(** * bcachefs inline compression (libbcachefs/compress.c)

    A shallow embedding of the compression data path of bcachefs:
    the decompression dispatch [__bio_uncompress] and its two entry
    points, the shrink-to-fit compressor [__bio_compress] with its
    wrapper [bch2_bio_compress], and the feature gate
    [bch2_check_set_has_compressed_data] with the pool set-up of
    [__bch2_fs_compress_init].

    C integers are [Z] with the conversions written out, buffers are
    lists of bytes, [BUG()] is an outcome of its own, and the three
    codec libraries (lz4, zlib, zstd) are a record of functions the
    development is parametric in.

    A last part embeds the bucket and superblock arithmetic that the
    tools' libbcachefs.c runs when it formats a device. *)

From Stdlib Require Import ZArith List Lia Bool Sorted.
From Stdlib Require Import Strings.Byte.
Import ListNotations.
Local Open Scope Z_scope.

(** ** C integer types *)

Module CInt.

Definition wrap (w z : Z) : Z := z mod 2 ^ w.

Definition swrap (w z : Z) : Z :=
  (z + 2 ^ (w - 1)) mod 2 ^ w - 2 ^ (w - 1).

(** [(int) z], [(unsigned) z] and [(size_t) z] on an LP64 target. *)
Definition to_int : Z -> Z := swrap 32.
Definition to_unsigned : Z -> Z := wrap 32.
Definition to_size_t : Z -> Z := wrap 64.
(** C6.  The strings are compared in their trimmed, lower-cased forms.
    When the form of one string is ["the "] followed by that of the
    other, [choose_string] returns the variant with the prefix (the
    string as it was passed in, when it has no outer whitespace), with
    the combined probability; the rule comes before the substring rule,
    so that [("The Matrix", 0.5)] and [("Matrix", 0.5)] give
    [("The Matrix", 0.75)]; when instead one form is a proper substring
    of the other, the shorter string is returned with the combined
    probability. *)
Theorem choose_string_prefix_then_substring :
  (forall (C : Type) `(PyNum C) (v1 v2 : string) (c1 c2 : C),
      lower (strip v1) = String.append "the " (lower (strip v2)) ->
      choose_string (v1, c1) (v2, c2)
      = (strip v1,
         num_sub num_one (num_mul (num_sub num_one c1) (num_sub num_one c2)))) /\
  (forall (C : Type) `(PyNum C) (v1 v2 : string) (c1 c2 : C),
      lower (strip v2) = String.append "the " (lower (strip v1)) ->
      choose_string (v1, c1) (v2, c2)
      = (strip v2,
         num_sub num_one (num_mul (num_sub num_one c1) (num_sub num_one c2)))) /\
  (forall (C : Type) `(PyNum C) (v1 v2 : string) (c1 c2 : C),
      strip v1 = v1 -> strip v2 = v2 ->
      (lower v1 = String.append "the " (lower v2) ->
       choose_string (v1, c1) (v2, c2)
       = (v1, num_sub num_one (num_mul (num_sub num_one c1) (num_sub num_one c2)))) /\
      (lower v2 = String.append "the " (lower v1) ->
       choose_string (v1, c1) (v2, c2)
       = (v2, num_sub num_one (num_mul (num_sub num_one c1) (num_sub num_one c2))))) /\
  choose_string ("The Matrix", f64_lit 5 10) ("Matrix", f64_lit 5 10)
    = ("The Matrix", f64_lit 75 100) /\
  (forall (C : Type) `(PyNum C) (v1 v2 : string) (c1 c2 : C),
      lower (strip v1) <> lower (strip v2) ->
      lower (strip v1) <> String.append "the " (lower (strip v2)) ->
      lower (strip v2) <> String.append "the " (lower (strip v1)) ->
      (py_in (lower (strip v2)) (lower (strip v1)) = true ->
       choose_string (v1, c1) (v2, c2)
       = (strip v2,
          num_sub num_one (num_mul (num_sub num_one c1) (num_sub num_one c2))) /\
       String.length (strip v2) < String.length (strip v1)) /\
      (py_in (lower (strip v1)) (lower (strip v2)) = true ->
       choose_string (v1, c1) (v2, c2)
       = (strip v1,
          num_sub num_one (num_mul (num_sub num_one c1) (num_sub num_one c2))) /\
       String.length (strip v1) < String.length (strip v2))).
Proof.
  split; [|split; [|split; [|split]]].
  - intros C HC v1 v2 c1 c2. apply choose_string_the_first.
  - intros C HC v1 v2 c1 c2. apply choose_string_the_second.
  - intros C HC v1 v2 c1 c2 Hv1 Hv2. split; intros E.
    + rewrite <- Hv1 at 2. apply choose_string_the_first.
      rewrite Hv1, Hv2. exact E.
    + rewrite <- Hv2 at 2. apply choose_string_the_second.
      rewrite Hv1, Hv2. exact E.
  - vm_compute. reflexivity.
  - intros C HC v1 v2 c1 c2 Hne H1 H2. split; intros Hin.
    + apply choose_string_contains_second; assumption.
    + apply choose_string_contains_first; assumption.
Qed.

Lemma choose_string_prefix_then_substring_witness :
  choose_string (" The Thing", f64_lit 6 10) ("thing ", f64_lit 4 10)
    = ("The Thing", f64_lit 76 100) /\
  choose_string ("Matrix", f64_lit 5 10) ("THE MATRIX", f64_lit 5 10)
    = ("THE MATRIX", f64_lit 75 100) /\
  choose_string ("The Wire", f64_lit 5 10) ("wire", f64_lit 5 10)
    = ("The Wire", f64_lit 75 100) /\
  choose_string ("wire", f64_lit 5 10) ("The Wire", f64_lit 5 10)
    = ("The Wire", f64_lit 75 100) /\
  choose_string ("Aliens", f64_lit 4 10) ("Alien", f64_lit 6 10)
    = ("Alien", f64_lit 76 100) /\
  choose_string ("Alien", f64_lit 6 10) ("Aliens", f64_lit 4 10)
    = ("Alien", f64_lit 76 100).
Proof.
  destruct choose_string_prefix_then_substring as (H1 & H2 & Hraw & _ & H3).
  refine (conj _ (conj _ (conj _ (conj _ (conj _ _))))).
  - rewrite (H1 spec_float _); vm_compute; reflexivity.
  - rewrite (H2 spec_float _); vm_compute; reflexivity.
  - destruct (Hraw spec_float _ "The Wire" "wire" (f64_lit 5 10) (f64_lit 5 10))
      as [Hfirst _]; [reflexivity | reflexivity |].
    rewrite Hfirst; vm_compute; reflexivity.
  - destruct (Hraw spec_float _ "wire" "The Wire" (f64_lit 5 10) (f64_lit 5 10))
      as [_ Hsecond]; [reflexivity | reflexivity |].
    rewrite Hsecond; vm_compute; reflexivity.
  - assert (Ha : lower (strip "Aliens") <> lower (strip "Alien")) by (vm_compute; discriminate).
    assert (Hb : lower (strip "Aliens") <> String.append "the " (lower (strip "Alien")))
      by (vm_compute; discriminate).
    assert (Hc : lower (strip "Alien") <> String.append "the " (lower (strip "Aliens")))
      by (vm_compute; discriminate).
    destruct (H3 spec_float _ "Aliens" "Alien" (f64_lit 4 10) (f64_lit 6 10) Ha Hb Hc)
      as [Hin _].
    destruct Hin as [-> _]; vm_compute; reflexivity.
  - assert (Ha : lower (strip "Alien") <> lower (strip "Aliens")) by (vm_compute; discriminate).
    assert (Hb : lower (strip "Alien") <> String.append "the " (lower (strip "Aliens")))
      by (vm_compute; discriminate).
    assert (Hc : lower (strip "Aliens") <> String.append "the " (lower (strip "Alien")))
      by (vm_compute; discriminate).
    destruct (H3 spec_float _ "Alien" "Aliens" (f64_lit 6 10) (f64_lit 4 10) Ha Hb Hc)
      as [_ Hin].
    destruct Hin as [-> _]; vm_compute; reflexivity.
Defined.
(** Everything after the volume checks, on a disk with the input
    directory: the outcome, the file system left and the process started
    depend neither on the debug flag nor on the log. *)
Lemma build_index_run_outcome n es :
  lookup (input_path self conversation_id) n = Some (Dir es) →
  ∃ (r : outcome bool) n' spawn,
    (∀ debug, ∃ evs,
        List.filter is_exec evs = spawn
        ∧ ∀ log0,
            build_index_run self conversation_id debug
              (conv_path self conversation_id) {| fs := n; log := log0 |}
            = (r, {| fs := n'; log := log0 ++ evs |}))
    ∧ (spawn = []
       ∨ spawn = [Exec (index_argv self conversation_id)
                    (subprocess_env self)])
    ∧ (openai_api_key (settings self) = [] →
       r = Returned false ∧ n' = n ∧ spawn = [])
    ∧ (r = Returned true →
       openai_api_key (settings self) ≠ []
       ∧ indexed self conversation_id n n'
       ∧ spawn = [Exec (index_argv self conversation_id)
                    (subprocess_env self)]).
Proof.
  intros Hdir. unfold build_index_run, indexed, settings_path, index_argv.
  destruct (openai_api_key (settings self)) as [|k key] eqn:Hkey.
  { exists (Returned false), n, []. split; [|split; [by left|by split]].
    intros debug.
    destruct (debug_input_files_prints debug n es Hdir) as (evs0 & F0 & E0).
    exists (evs0 ++ [Print MsgApiKeyMissing]). split.
    - rewrite List.filter_app, (filter_prints _ F0). done.
    - intros log0. unfold bind at 1. rewrite E0.
      unfold bind, print, ret. cbn [fs log]. by rewrite <-app_assoc. }
  destruct (write_text (conv_path self conversation_id ++ [py "settings.yaml"])
              (_create_settings_yaml self conversation_id) n)
    as [n_cfg|] eqn:Hw.
  2:{ exists Raised, n, []. split; [|split; [by left|by split]].
      intros debug.
      destruct (debug_input_files_prints debug n es Hdir)
        as (evs0 & F0 & E0).
      exists evs0. split; [by apply filter_prints|].
      intros log0. unfold bind at 1. rewrite E0.
      unfold bind at 1. unfold write at 1. cbn [fs log]. by rewrite Hw. }
  assert (∃ evs_url, Forall (λ e, is_exec e = false) evs_url
            ∧ ∀ log0, match openai_base_url (settings self) with
                      | [] => ret tt
                      | c :: url => print (MsgCustomBaseUrl (c :: url))
                      end {| fs := n_cfg; log := log0 |}
                      = (Returned tt,
                         {| fs := n_cfg; log := log0 ++ evs_url |}))
    as (evs_url & Furl & Eurl).
  { destruct (openai_base_url (settings self)) as [|c url].
    - exists []. split; [done|]. intros log0. by rewrite app_nil_r.
    - exists [Print (MsgCustomBaseUrl (c :: url))].
      split; [by repeat constructor|]. done. }
  destruct (run_process (host self)
              [py "graphrag"; py "index"; py "--root";
               path_str (conv_path self conversation_id); py "--verbose"]
              (subprocess_env self) n_cfg)
    as [| |rc [out|] [err|] n1] eqn:Hp.
  1-2: exists (Returned false), n_cfg,
         [Exec (index_argv self conversation_id) (subprocess_env self)].
  4-6: exists (Returned false), n1,
         [Exec (index_argv self conversation_id) (subprocess_env self)].
  1-2,4-6: (split; [|split; [by right|by split]]);
    intros debug;
    destruct (debug_input_files_prints debug n es Hdir) as (evs0 & F0 & E0);
    destruct debug;
    (eexists; split;
     [|intros log0; unfold bind at 1; rewrite E0;
       unfold bind at 1; unfold write at 1; cbn [fs log]; rewrite Hw;
       unfold bind at 1; unfold print at 1; cbn [fs log];
       unfold bind at 1; rewrite Eurl;
       unfold bind at 1; unfold print at 1; cbn [fs log];
       unfold bind at 1; unfold create_subprocess_exec at 1; cbn [fs log];
       rewrite Hp;
       unfold index_exception, bind, print, when, ret; cbn [fs log];
       rewrite <-?app_assoc; reflexivity]);
    rewrite !List.filter_app, (filter_prints _ F0), (filter_prints _ Furl);
    reflexivity.
  destruct (rc =? 0)%Z eqn:Hrc.
  - apply Z.eqb_eq in Hrc as ->.
    destruct (report_artifacts_run n1) as (ra & n2 & evs_r & P & Fr & Er).
    exists (match ra with
            | Some _ => Returned true
            | None => Returned false
            end), n2,
      [Exec (index_argv self conversation_id) (subprocess_env self)].
    split.
    2:{ split; [by right|]. split; [done|]. intros Hr.
        split; [done|]. split; [|done]. by exists n_cfg, out, err, n1. }
    intros debug.
    destruct (debug_input_files_prints debug n es Hdir) as (evs0 & F0 & E0).
    destruct debug, ra as [[]|];
    (eexists; split;
     [|intros log0; unfold bind at 1; rewrite E0;
       unfold bind at 1; unfold write at 1; cbn [fs log]; rewrite Hw;
       unfold bind at 1; unfold print at 1; cbn [fs log];
       unfold bind at 1; rewrite Eurl;
       unfold bind at 1; unfold print at 1; cbn [fs log];
       unfold bind at 1; unfold create_subprocess_exec at 1; cbn [fs log];
       rewrite Hp; cbn [Z.eqb negb];
       unfold bind at 1; rewrite Er;
       unfold index_exception, bind, print, when, ret; cbn [fs log];
       rewrite <-?app_assoc; reflexivity]);
    rewrite !List.filter_app, (filter_prints _ F0), (filter_prints _ Furl),
      ?(filter_prints _ Fr);
    reflexivity.
  - exists (Returned false), n1,
      [Exec (index_argv self conversation_id) (subprocess_env self)].
    split; [|split; [by right|by split]].
    intros debug.
    destruct (debug_input_files_prints debug n es Hdir) as (evs0 & F0 & E0).
    destruct (contains (py "Empty DataFrame") out) eqn:C1,
      (contains (py "create_base_text_units") out) eqn:C2;
    (eexists; split;
     [|intros log0; unfold bind at 1; rewrite E0;
       unfold bind at 1; unfold write at 1; cbn [fs log]; rewrite Hw;
       unfold bind at 1; unfold print at 1; cbn [fs log];
       unfold bind at 1; rewrite Eurl;
       unfold bind at 1; unfold print at 1; cbn [fs log];
       unfold bind at 1; unfold create_subprocess_exec at 1; cbn [fs log];
       rewrite Hp, Hrc, C1, C2; cbn [negb];
       unfold bind, print, when, ret; cbn [fs log];
       rewrite <-?app_assoc; reflexivity]);
    rewrite !List.filter_app, (filter_prints _ F0), (filter_prints _ Furl);
    reflexivity.
Qed.
(** * The tty driver of the teaching kernel (tty.c, tty.h)

    A shallow embedding of the serial-line driver: the three global byte
    queues, the per-line [struct tty], the entry points [ttyinit],
    [ttyread], [ttywrite], [ttycontrol] and the interrupt handler
    [irqinthandc], followed by the properties of the driver.

    The driver runs on one CPU.  The entry points run in the foreground;
    the handlers run when the CPU accepts an interrupt, which it does only
    while the interrupt flag of EFLAGS is set.  The embedding makes this
    explicit: the driver is written in a state monad over [state], every
    hardware access and every queue operation is appended to a trace, and
    the places where the foreground can be interrupted are the calls of
    [window], which runs the handlers the environment has pending.

    Conventions.  An [int] is a [Z]; the additions of the driver are on
    port numbers, IRQ numbers and loop indices below [nchar] and do not
    overflow, so no wrap-around is written.  A character is the [Z] the
    UART delivered; the driver only moves characters, and the conversions
    between [int] and [char] are left out.  A statement of C is one step:
    an interrupt is taken between two statements, never inside a queue
    operation.  A busy-wait loop is given fuel, one unit per pass, and is
    [Spinning] when the fuel is used up before the loop is left. *)

From Stdlib Require Import ZArith Lia.
From stdpp Require Import base list option.

Local Open Scope Z_scope.

(** ** Constants and tables of the platform

    [serial.h], [cpu.h], [pic.h], [ioconf.h], [tty_public.h] and
    [queue/queue.h] give the register offsets, bit masks, port addresses,
    IRQ numbers, device numbers and the device table.  They are not part
    of the driver source, so the driver is embedded over an arbitrary
    choice of them. *)

(** One row of [devtab]: the base port of the UART and [dvdata], the
    pointer to the line's [struct tty], kept as the index of that struct
    in [ttytab]. *)
Record device := { dvbaseport : Z; dvdata : Z }.

Class platform := {
  UART_RX : Z;
  UART_TX : Z;
  UART_IER : Z;
  UART_IIR : Z;
  UART_IER_RDI : Z;
  UART_IER_THRI : Z;
  UART_IIR_ID : Z;
  UART_IIR_RDI : Z;
  UART_IIR_THRI : Z;
  COM1_BASE : Z;
  COM2_BASE : Z;
  COM1_IRQ : Z;
  COM2_IRQ : Z;
  IRQ_TO_INT_N_SHIFT : Z;
  ECHOCONTROL : Z;
  TTY0 : Z;
  TTY1 : Z;
  EMPTYQUE_int : Z;
  devtab : list device
}.

(** The values of the PC the kernel is written for: a 16550 UART at
    0x3f8 (IRQ 4) and one at 0x2f8 (IRQ 3), and a device table with the
    two lines.  Used wherever a property is evaluated on a concrete
    machine. *)
Definition sapc : platform := {|
  UART_RX := 0;
  UART_TX := 0;
  UART_IER := 1;
  UART_IIR := 2;
  UART_IER_RDI := 1;
  UART_IER_THRI := 2;
  UART_IIR_ID := 6;
  UART_IIR_RDI := 4;
  UART_IIR_THRI := 2;
  COM1_BASE := 1016;
  COM2_BASE := 760;
  COM1_IRQ := 4;
  COM2_IRQ := 3;
  IRQ_TO_INT_N_SHIFT := 32;
  ECHOCONTROL := 1;
  TTY0 := 0;
  TTY1 := 1;
  EMPTYQUE_int := -1;
  devtab := [ {| dvbaseport := 1016; dvdata := 0 |};
              {| dvbaseport := 760; dvdata := 1 |} ]
|}.

(** tty.h *)
Definition MAXBUF : Z := 6.

Record tty := { echoflag : Z }.

(** The interrupt flag is bit 9 of EFLAGS. *)
Definition IF_BIT : Z := 9.

(** ** The bounded queue *)

(** Modelled from the spec: the [Queue] type of queue/queue.h, which is
    not among the sources.  A queue has a fixed capacity and holds its
    bytes in arrival order, oldest first. *)
Record Queue := { capacity : Z; contents : list Z }.
(** * Zara homepage scraper: the scraping pipelines and their CLI entry points

    A shallow embedding of [src/scraper/zara_scraper.py],
    [src/scraper/demo_scraper.py], [src/scraper/test_scraper.py],
    [src/run_scraper.py], [src/run_demo.py] and [src/scraper/config.py].

    Conventions of the embedding.
    - A Python [str] is a [string]; literals are the source's, with the Rich
      colour markup, the pictographs and the bullets of console messages
      left out.
    - A Python exception is its message [str(e)]; every handler of the source
      is [except Exception], so one constructor [Raise] is enough.
    - The browser, the file system and the clock are an abstract world [W]
      answering every call through [respond]; the answer may depend on the
      whole history, and any call may raise.
    - The coroutines are run sequentially; the console, the logger and the
      calls made are recorded, in order, in the field [out] of the state.
    - [asyncio.sleep], [console.print], [print] and the logger do not raise. *)

From Stdlib Require Import String Ascii List ZArith Lia Bool DecimalString.
Import ListNotations.
Open Scope string_scope.

(** ** Python strings *)

Module Py.

(** [c.lower()] on one character (A-Z only; no other character lowers
    to a letter of the word looked for in a title). *)
Definition lower_ascii (c : ascii) : ascii :=
  let n := nat_of_ascii c in
  if andb (65 <=? n)%nat (n <=? 90)%nat then ascii_of_nat (n + 32) else c.

Fixpoint lower (s : string) : string :=
  match s with
  | EmptyString => EmptyString
  | String c r => String (lower_ascii c) (lower r)
  end.

(** [sub in s] *)
Fixpoint contains (sub s : string) : bool :=
  if String.prefix sub s then true
  else match s with
       | EmptyString => false
       | String _ r => contains sub r
       end.

(** [c.isspace()] for the code points below 256. *)
Definition isspace (c : ascii) : bool :=
  let n := nat_of_ascii c in
  orb (andb (9 <=? n)%nat (n <=? 13)%nat)
      (orb (andb (28 <=? n)%nat (n <=? 32)%nat)
           (orb (n =? 133)%nat (n =? 160)%nat)).

Fixpoint lstrip (s : string) : string :=
  match s with
  | EmptyString => EmptyString
  | String c r => if isspace c then lstrip r else s
  end.

Fixpoint rstrip (s : string) : string :=
  match s with
  | EmptyString => EmptyString
  | String c r =>
      match rstrip r with
      | EmptyString => if isspace c then EmptyString else String c EmptyString
      | r' => String c r'
      end
  end.

(** [s.strip()] *)
Definition strip (s : string) : string := rstrip (lstrip s).

(** truth value of a [str] and of an [Optional[str]] *)
Definition truthy (s : string) : bool :=
  match s with EmptyString => false | _ => true end.

Definition truthy_opt (o : option string) : bool :=
  match o with Some s => truthy s | None => false end.

(** [o or d] for an [Optional[str]] *)
Definition or_else (o : option string) (d : string) : string :=
  match o with
  | Some s => if truthy s then s else d
  | None => d
  end.

(** [str(n)] *)
Definition str_nat (n : nat) : string := NilZero.string_of_uint (Nat.to_uint n).
Definition str_Z (z : Z) : string := NilZero.string_of_int (Z.to_int z).

(** [str(o)] for an [Optional[str]] *)
Definition str_opt (o : option string) : string :=
  match o with Some s => s | None => "None" end.

(** [s[:n] + "..." if len(s) > n else s] *)
Definition ellipsis (n : nat) (s : string) : string :=
  if (n <? String.length s)%nat then String.substring 0 n s ++ "..." else s.

(** [pathlib]: [p / name] and [str(p)] on a POSIX system, for a relative
    [p] and a plain file or directory name. *)
Definition Path (s : string) : string := s.
Definition div (p name : string) : string := p ++ "/" ++ name.

(** the line feed of ["\n"] *)
Definition nl : string := String (ascii_of_nat 10) EmptyString.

» TASK DIRECTIONS: The reply should hold only the lines of the listing above starting at the line containing "- exists [Print" and ending at the line containing "Some _ => Returned true", exactly as written.

» ANSWER SECTION:
    - exists [Print (MsgCustomBaseUrl (c :: url))].
      split; [by repeat constructor|]. done. }
  destruct (run_process (host self)
              [py "graphrag"; py "index"; py "--root";
               path_str (conv_path self conversation_id); py "--verbose"]
              (subprocess_env self) n_cfg)
    as [| |rc [out|] [err|] n1] eqn:Hp.
  1-2: exists (Returned false), n_cfg,
         [Exec (index_argv self conversation_id) (subprocess_env self)].
  4-6: exists (Returned false), n1,
         [Exec (index_argv self conversation_id) (subprocess_env self)].
  1-2,4-6: (split; [|split; [by right|by split]]);
    intros debug;
    destruct (debug_input_files_prints debug n es Hdir) as (evs0 & F0 & E0);
    destruct debug;
    (eexists; split;
     [|intros log0; unfold bind at 1; rewrite E0;
       unfold bind at 1; unfold write at 1; cbn [fs log]; rewrite Hw;
       unfold bind at 1; unfold print at 1; cbn [fs log];
       unfold bind at 1; rewrite Eurl;
       unfold bind at 1; unfold print at 1; cbn [fs log];
       unfold bind at 1; unfold create_subprocess_exec at 1; cbn [fs log];
       rewrite Hp;
       unfold index_exception, bind, print, when, ret; cbn [fs log];
       rewrite <-?app_assoc; reflexivity]);
    rewrite !List.filter_app, (filter_prints _ F0), (filter_prints _ Furl);
    reflexivity.
  destruct (rc =? 0)%Z eqn:Hrc.
  - apply Z.eqb_eq in Hrc as ->.
    destruct (report_artifacts_run n1) as (ra & n2 & evs_r & P & Fr & Er).
    exists (match ra with
            | Some _ => Returned true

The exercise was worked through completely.